[Opening EXCERPTED RECORDS section]

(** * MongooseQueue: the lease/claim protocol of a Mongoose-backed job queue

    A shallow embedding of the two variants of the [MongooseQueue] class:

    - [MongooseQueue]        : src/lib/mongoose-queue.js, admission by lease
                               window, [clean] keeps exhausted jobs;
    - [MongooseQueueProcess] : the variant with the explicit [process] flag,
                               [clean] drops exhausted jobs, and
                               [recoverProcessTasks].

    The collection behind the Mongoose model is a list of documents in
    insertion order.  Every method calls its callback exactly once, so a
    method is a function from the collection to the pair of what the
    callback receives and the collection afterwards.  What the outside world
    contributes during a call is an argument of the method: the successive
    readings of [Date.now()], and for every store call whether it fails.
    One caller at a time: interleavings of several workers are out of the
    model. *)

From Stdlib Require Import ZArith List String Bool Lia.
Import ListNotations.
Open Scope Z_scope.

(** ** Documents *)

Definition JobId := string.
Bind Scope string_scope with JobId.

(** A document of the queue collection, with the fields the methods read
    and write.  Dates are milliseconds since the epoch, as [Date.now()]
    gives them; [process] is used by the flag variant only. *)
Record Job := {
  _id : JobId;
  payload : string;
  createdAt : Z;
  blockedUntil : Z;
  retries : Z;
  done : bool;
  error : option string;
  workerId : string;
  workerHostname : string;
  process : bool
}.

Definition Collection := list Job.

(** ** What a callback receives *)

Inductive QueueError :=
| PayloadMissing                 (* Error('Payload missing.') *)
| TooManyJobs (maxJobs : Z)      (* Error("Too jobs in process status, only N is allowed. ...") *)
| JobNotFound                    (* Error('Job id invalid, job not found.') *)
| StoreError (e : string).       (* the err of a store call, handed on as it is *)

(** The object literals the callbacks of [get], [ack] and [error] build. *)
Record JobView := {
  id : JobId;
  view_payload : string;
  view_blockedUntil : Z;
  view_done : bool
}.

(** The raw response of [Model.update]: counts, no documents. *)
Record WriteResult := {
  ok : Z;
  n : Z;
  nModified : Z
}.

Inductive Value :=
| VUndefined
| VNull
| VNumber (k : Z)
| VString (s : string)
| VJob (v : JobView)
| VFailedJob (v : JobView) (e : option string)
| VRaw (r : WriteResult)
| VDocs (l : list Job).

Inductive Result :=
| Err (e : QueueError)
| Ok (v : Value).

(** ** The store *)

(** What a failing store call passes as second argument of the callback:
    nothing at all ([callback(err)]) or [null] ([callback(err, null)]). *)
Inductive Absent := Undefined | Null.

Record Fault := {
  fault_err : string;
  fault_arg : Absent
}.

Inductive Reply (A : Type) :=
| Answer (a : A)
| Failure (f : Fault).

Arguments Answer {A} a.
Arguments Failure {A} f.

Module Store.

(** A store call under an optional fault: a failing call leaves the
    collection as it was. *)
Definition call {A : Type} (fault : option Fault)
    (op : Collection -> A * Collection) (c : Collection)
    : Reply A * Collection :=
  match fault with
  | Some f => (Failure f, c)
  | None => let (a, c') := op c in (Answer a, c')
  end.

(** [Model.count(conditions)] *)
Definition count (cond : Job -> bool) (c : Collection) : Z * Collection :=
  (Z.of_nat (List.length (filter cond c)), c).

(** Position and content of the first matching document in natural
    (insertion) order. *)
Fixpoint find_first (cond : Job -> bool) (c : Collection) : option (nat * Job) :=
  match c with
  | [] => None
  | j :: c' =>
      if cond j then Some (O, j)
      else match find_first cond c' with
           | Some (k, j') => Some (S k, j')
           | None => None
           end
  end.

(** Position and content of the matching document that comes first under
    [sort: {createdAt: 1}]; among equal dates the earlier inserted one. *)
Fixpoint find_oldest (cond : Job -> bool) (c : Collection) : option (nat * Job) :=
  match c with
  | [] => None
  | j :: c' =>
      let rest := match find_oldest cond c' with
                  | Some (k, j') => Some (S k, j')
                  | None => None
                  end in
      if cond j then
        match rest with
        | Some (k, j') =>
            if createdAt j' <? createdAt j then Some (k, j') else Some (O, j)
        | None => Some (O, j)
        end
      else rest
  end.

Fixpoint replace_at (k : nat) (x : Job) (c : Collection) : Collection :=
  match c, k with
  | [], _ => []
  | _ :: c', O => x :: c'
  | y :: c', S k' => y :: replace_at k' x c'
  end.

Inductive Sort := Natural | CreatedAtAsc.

[Closing EXCERPTED RECORDS section]

▶ [PROBLEM STATEMENT] From the first line of the entries above to the line with "admission by lease", please return every line exactly, keeping both ends.

▶ [EXERCISE ANSWER]
(** * MongooseQueue: the lease/claim protocol of a Mongoose-backed job queue

    A shallow embedding of the two variants of the [MongooseQueue] class:

    - [MongooseQueue]        : src/lib/mongoose-queue.js, admission by lease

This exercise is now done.